■ Exercise description ■
Using the listing that follows, return every line with the word "congruence".

+--

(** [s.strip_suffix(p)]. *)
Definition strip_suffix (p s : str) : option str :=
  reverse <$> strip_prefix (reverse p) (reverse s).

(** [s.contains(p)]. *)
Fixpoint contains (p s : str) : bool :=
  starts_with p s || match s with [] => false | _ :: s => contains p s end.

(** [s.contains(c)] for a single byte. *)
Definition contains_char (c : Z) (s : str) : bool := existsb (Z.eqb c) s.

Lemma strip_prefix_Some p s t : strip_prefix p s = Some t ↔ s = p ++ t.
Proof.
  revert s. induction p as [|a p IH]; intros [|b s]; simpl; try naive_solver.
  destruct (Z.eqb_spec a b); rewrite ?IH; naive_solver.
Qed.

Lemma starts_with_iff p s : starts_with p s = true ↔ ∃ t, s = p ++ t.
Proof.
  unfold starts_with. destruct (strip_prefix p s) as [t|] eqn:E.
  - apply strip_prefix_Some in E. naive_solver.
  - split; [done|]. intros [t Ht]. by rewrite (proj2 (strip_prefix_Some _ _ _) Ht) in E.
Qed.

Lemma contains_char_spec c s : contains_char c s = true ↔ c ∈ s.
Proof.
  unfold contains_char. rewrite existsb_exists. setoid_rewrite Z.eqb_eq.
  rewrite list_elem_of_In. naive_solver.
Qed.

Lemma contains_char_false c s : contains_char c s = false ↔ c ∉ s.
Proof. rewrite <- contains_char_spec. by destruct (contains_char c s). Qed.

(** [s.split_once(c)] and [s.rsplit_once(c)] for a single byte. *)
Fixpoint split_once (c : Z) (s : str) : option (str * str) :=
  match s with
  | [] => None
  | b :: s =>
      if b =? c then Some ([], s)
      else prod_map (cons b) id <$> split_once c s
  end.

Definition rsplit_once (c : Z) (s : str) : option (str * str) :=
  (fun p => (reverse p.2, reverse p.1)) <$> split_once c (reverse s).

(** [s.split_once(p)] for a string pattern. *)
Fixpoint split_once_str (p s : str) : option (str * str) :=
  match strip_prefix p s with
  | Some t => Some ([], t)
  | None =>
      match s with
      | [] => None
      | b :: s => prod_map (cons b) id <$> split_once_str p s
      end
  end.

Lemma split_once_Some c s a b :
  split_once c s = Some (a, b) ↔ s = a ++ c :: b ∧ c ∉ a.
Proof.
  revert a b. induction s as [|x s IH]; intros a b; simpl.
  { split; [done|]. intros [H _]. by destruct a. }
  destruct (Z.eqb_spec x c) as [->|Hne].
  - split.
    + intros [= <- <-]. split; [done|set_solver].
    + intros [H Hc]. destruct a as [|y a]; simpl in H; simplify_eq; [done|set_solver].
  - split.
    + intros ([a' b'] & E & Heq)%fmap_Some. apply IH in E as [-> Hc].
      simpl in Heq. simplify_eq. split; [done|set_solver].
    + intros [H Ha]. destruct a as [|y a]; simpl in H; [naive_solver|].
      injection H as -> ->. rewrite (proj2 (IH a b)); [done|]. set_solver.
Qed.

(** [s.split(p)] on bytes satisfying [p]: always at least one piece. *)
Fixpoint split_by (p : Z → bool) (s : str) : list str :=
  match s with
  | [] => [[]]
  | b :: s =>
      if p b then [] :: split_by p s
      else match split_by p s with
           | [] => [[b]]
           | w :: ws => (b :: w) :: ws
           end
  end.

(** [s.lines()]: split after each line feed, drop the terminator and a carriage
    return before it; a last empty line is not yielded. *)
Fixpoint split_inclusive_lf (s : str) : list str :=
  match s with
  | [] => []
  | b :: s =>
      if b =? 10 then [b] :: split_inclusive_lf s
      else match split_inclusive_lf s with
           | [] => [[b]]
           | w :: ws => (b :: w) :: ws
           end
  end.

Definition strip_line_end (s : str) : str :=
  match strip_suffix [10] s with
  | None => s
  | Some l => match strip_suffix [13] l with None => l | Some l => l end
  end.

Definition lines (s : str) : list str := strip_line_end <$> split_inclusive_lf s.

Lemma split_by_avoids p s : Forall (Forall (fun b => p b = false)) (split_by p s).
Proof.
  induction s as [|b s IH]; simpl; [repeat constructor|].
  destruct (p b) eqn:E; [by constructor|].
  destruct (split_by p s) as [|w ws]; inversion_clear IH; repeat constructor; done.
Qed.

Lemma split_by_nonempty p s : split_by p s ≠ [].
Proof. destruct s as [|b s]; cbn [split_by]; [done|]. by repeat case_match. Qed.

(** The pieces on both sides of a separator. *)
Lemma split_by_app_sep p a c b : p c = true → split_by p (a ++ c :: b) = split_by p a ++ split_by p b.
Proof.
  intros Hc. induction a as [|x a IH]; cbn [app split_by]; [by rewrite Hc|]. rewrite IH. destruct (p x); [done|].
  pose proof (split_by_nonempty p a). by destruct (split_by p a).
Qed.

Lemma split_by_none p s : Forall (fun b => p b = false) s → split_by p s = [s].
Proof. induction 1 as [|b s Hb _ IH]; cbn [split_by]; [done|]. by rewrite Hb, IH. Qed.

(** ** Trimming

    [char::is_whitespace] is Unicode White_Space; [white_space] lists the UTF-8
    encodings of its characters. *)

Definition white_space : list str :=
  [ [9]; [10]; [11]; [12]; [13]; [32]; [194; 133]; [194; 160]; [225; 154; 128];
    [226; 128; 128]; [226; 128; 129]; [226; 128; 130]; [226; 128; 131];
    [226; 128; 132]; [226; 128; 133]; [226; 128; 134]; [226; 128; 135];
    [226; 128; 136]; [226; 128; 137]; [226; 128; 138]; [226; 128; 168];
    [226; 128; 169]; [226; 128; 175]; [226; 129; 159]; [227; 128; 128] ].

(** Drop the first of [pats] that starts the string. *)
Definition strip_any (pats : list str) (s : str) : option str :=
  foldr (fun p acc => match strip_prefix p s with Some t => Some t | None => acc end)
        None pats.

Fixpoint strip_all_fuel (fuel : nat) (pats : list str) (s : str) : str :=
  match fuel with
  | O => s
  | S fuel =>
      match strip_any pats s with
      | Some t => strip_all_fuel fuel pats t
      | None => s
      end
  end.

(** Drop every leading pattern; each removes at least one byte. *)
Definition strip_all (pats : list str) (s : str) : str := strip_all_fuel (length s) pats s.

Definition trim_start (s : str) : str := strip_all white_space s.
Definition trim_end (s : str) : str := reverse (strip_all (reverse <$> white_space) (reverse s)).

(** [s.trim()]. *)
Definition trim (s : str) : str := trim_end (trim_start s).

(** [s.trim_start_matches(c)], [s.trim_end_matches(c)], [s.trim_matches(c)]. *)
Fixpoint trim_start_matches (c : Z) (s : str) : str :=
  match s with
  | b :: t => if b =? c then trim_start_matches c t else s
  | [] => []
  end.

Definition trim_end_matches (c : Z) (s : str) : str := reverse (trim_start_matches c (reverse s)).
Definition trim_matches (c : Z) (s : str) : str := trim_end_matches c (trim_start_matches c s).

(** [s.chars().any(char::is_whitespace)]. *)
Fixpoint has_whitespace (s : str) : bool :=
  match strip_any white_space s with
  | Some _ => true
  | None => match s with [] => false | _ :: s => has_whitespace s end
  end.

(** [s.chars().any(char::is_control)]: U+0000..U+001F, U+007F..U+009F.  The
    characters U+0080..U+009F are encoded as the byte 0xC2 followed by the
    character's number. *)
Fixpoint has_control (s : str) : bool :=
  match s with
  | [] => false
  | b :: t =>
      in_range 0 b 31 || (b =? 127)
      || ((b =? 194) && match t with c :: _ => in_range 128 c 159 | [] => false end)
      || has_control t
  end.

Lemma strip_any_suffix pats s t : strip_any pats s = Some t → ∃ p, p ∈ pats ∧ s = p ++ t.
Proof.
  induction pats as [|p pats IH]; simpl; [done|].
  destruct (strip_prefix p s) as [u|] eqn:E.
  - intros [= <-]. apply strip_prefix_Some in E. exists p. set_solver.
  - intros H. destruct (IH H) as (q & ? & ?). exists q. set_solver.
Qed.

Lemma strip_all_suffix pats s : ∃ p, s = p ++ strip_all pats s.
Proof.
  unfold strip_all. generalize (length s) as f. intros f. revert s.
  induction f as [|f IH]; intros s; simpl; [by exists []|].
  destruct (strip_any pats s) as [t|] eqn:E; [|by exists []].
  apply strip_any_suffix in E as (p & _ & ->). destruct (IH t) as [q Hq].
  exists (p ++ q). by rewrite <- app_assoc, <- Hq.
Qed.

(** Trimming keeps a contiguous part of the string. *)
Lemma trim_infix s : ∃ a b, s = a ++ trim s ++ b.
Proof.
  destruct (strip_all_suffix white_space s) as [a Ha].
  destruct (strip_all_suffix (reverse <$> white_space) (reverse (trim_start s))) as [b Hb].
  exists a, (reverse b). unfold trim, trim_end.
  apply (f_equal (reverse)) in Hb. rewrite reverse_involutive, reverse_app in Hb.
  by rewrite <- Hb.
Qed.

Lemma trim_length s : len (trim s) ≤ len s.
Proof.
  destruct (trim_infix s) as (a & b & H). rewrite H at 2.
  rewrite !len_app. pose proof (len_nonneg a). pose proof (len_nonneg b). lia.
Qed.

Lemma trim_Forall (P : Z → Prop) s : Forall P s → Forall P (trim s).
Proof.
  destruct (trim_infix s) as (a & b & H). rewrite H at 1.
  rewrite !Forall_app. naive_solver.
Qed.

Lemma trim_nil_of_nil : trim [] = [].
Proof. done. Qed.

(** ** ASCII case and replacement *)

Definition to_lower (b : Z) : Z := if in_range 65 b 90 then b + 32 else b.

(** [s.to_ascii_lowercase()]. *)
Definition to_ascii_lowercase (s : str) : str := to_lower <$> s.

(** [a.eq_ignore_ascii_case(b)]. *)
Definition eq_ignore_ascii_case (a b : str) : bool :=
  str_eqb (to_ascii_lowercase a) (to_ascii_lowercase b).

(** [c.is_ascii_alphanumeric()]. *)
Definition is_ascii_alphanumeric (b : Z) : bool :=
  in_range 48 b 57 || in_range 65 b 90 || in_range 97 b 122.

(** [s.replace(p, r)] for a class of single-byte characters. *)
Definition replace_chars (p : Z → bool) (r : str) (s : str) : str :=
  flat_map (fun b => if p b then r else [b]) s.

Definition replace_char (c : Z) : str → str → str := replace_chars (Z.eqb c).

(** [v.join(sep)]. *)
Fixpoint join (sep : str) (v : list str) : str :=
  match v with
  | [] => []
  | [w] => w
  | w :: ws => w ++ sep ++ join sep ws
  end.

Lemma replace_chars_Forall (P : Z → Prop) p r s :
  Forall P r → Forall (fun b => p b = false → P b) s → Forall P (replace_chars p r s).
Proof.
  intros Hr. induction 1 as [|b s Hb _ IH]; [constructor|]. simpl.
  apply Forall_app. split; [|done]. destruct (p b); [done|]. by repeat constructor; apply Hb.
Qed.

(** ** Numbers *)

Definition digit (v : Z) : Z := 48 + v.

+--

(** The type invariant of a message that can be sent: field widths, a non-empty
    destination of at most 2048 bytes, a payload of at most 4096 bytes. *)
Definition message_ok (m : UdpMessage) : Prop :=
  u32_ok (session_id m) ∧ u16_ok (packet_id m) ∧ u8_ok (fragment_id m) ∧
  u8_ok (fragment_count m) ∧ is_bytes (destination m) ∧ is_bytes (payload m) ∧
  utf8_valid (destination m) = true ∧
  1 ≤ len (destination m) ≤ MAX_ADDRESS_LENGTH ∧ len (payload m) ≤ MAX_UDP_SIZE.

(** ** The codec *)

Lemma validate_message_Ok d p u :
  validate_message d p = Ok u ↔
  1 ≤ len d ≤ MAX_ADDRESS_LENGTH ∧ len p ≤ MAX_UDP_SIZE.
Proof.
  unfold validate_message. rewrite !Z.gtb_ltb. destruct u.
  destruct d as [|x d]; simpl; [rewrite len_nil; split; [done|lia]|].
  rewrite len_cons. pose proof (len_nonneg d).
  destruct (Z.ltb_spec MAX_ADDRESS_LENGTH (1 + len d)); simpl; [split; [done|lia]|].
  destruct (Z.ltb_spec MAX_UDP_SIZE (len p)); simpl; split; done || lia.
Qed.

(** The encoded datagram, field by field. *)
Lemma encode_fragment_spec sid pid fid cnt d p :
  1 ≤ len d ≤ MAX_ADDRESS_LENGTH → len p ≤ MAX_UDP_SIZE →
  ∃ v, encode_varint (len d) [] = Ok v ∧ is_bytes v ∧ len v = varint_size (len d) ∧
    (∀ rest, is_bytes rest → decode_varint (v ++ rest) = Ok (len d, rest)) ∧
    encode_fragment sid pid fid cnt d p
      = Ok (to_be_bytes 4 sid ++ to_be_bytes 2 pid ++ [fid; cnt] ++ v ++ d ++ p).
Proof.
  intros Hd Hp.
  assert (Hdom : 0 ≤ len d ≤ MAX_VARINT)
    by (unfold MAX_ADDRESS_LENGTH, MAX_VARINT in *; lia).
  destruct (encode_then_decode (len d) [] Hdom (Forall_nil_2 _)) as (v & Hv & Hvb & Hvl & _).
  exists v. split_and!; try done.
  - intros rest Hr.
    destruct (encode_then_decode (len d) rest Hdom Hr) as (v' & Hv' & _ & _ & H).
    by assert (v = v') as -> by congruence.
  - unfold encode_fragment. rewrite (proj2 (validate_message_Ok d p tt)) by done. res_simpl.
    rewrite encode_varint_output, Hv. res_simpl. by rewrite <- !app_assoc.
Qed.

+--

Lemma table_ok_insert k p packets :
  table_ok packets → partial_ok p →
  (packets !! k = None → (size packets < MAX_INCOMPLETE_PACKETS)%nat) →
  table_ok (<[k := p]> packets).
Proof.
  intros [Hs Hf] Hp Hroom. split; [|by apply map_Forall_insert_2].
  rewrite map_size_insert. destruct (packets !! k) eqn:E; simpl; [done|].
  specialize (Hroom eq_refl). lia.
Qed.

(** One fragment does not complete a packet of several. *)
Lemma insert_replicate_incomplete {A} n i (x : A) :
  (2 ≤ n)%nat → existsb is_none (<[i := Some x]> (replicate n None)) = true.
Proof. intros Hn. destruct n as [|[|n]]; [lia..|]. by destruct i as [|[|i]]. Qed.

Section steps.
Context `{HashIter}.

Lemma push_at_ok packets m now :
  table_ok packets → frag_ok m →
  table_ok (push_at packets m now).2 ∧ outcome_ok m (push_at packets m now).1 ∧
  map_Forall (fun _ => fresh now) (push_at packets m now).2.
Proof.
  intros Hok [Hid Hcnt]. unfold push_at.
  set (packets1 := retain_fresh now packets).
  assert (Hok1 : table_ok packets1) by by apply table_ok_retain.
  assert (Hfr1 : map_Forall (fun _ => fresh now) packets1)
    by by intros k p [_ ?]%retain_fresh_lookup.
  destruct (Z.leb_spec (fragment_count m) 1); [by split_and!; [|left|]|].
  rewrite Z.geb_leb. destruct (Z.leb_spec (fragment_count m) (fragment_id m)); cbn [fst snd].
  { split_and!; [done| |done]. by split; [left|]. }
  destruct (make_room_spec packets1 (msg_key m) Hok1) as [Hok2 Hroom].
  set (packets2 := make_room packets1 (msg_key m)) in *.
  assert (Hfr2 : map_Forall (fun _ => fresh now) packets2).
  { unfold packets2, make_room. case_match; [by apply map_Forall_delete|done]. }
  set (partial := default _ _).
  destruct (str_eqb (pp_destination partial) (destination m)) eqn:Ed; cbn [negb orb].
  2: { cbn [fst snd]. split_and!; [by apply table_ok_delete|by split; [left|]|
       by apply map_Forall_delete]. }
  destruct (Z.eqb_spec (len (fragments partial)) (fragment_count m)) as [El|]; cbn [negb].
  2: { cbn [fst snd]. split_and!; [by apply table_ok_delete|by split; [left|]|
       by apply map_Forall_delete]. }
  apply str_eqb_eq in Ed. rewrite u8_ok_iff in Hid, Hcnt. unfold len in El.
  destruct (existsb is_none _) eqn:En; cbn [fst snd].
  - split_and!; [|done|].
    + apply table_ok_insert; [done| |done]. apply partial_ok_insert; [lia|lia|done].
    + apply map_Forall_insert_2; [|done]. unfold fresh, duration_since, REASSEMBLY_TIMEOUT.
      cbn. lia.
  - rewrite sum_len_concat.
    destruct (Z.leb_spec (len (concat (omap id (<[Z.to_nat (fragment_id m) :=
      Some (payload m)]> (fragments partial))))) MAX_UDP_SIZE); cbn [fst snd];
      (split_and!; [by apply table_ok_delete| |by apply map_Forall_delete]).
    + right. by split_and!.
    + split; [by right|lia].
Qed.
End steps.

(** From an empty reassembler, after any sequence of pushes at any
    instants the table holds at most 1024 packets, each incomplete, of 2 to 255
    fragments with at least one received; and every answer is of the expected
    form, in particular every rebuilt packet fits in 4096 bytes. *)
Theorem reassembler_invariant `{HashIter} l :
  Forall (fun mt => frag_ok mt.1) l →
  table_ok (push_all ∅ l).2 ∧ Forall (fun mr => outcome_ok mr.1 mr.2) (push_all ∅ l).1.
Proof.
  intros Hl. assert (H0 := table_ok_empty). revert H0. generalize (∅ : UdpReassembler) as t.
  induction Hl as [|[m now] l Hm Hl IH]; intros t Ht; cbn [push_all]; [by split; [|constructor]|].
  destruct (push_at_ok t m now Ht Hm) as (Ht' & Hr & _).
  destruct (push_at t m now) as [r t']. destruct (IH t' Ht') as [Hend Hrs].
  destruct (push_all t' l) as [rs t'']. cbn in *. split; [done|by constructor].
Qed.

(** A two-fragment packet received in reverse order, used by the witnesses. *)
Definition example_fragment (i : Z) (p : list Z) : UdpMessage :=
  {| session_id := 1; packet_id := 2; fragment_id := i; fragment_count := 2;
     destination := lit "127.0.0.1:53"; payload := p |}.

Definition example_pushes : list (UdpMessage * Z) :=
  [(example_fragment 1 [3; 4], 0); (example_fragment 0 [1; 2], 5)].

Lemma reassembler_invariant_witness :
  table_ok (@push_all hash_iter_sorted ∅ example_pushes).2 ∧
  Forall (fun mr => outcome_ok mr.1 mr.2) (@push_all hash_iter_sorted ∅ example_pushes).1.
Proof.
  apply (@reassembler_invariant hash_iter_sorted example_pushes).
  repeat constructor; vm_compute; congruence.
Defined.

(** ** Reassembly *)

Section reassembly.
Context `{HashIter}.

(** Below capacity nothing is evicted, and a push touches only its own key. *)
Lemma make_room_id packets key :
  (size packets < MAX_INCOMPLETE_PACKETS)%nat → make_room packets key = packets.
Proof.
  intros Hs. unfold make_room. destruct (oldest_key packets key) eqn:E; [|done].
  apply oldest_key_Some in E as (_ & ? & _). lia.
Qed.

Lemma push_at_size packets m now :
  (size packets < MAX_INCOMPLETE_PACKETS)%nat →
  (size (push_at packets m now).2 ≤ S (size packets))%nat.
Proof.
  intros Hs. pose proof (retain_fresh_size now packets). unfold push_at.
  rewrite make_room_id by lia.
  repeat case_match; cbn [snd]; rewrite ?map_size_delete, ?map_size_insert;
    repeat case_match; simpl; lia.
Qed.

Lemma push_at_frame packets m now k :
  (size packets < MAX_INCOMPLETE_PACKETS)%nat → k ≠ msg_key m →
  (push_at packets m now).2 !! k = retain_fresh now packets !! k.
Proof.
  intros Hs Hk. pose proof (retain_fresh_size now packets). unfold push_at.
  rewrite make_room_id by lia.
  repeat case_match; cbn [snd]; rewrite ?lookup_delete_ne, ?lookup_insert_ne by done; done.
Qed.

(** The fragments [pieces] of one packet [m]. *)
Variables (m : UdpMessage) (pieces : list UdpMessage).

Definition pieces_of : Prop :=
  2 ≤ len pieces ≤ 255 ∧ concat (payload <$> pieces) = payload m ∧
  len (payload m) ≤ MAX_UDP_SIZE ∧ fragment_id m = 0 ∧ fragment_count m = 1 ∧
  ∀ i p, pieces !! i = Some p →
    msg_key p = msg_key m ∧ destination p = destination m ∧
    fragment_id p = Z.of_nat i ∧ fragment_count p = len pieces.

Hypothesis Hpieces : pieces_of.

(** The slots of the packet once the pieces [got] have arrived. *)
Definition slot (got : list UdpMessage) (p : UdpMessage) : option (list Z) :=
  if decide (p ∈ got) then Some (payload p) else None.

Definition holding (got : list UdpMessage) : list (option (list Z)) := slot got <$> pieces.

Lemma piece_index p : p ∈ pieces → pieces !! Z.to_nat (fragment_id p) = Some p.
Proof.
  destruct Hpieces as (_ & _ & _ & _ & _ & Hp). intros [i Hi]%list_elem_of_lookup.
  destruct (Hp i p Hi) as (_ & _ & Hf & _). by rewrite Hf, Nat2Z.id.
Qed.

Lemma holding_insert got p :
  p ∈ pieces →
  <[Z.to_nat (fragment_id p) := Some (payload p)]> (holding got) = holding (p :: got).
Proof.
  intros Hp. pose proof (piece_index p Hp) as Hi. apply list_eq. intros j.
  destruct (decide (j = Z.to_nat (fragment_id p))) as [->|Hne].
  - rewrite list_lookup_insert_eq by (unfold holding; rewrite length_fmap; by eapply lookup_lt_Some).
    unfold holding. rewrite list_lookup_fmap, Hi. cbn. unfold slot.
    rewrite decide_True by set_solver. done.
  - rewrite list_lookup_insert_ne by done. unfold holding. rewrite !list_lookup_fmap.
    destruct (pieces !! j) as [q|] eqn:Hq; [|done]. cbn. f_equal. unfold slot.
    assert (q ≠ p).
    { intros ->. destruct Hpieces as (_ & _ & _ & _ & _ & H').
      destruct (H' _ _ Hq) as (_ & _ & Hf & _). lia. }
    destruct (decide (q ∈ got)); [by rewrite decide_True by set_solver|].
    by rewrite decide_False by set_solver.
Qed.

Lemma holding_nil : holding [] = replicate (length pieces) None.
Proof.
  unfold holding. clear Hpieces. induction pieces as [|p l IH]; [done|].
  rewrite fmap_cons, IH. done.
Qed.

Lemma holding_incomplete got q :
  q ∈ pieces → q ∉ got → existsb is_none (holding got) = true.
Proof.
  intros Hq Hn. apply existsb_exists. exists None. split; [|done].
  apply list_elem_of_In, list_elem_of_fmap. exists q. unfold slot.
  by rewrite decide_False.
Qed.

+--

■ Solution for this exercise ■
    by assert (v = v') as -> by congruence.
  repeat constructor; vm_compute; congruence.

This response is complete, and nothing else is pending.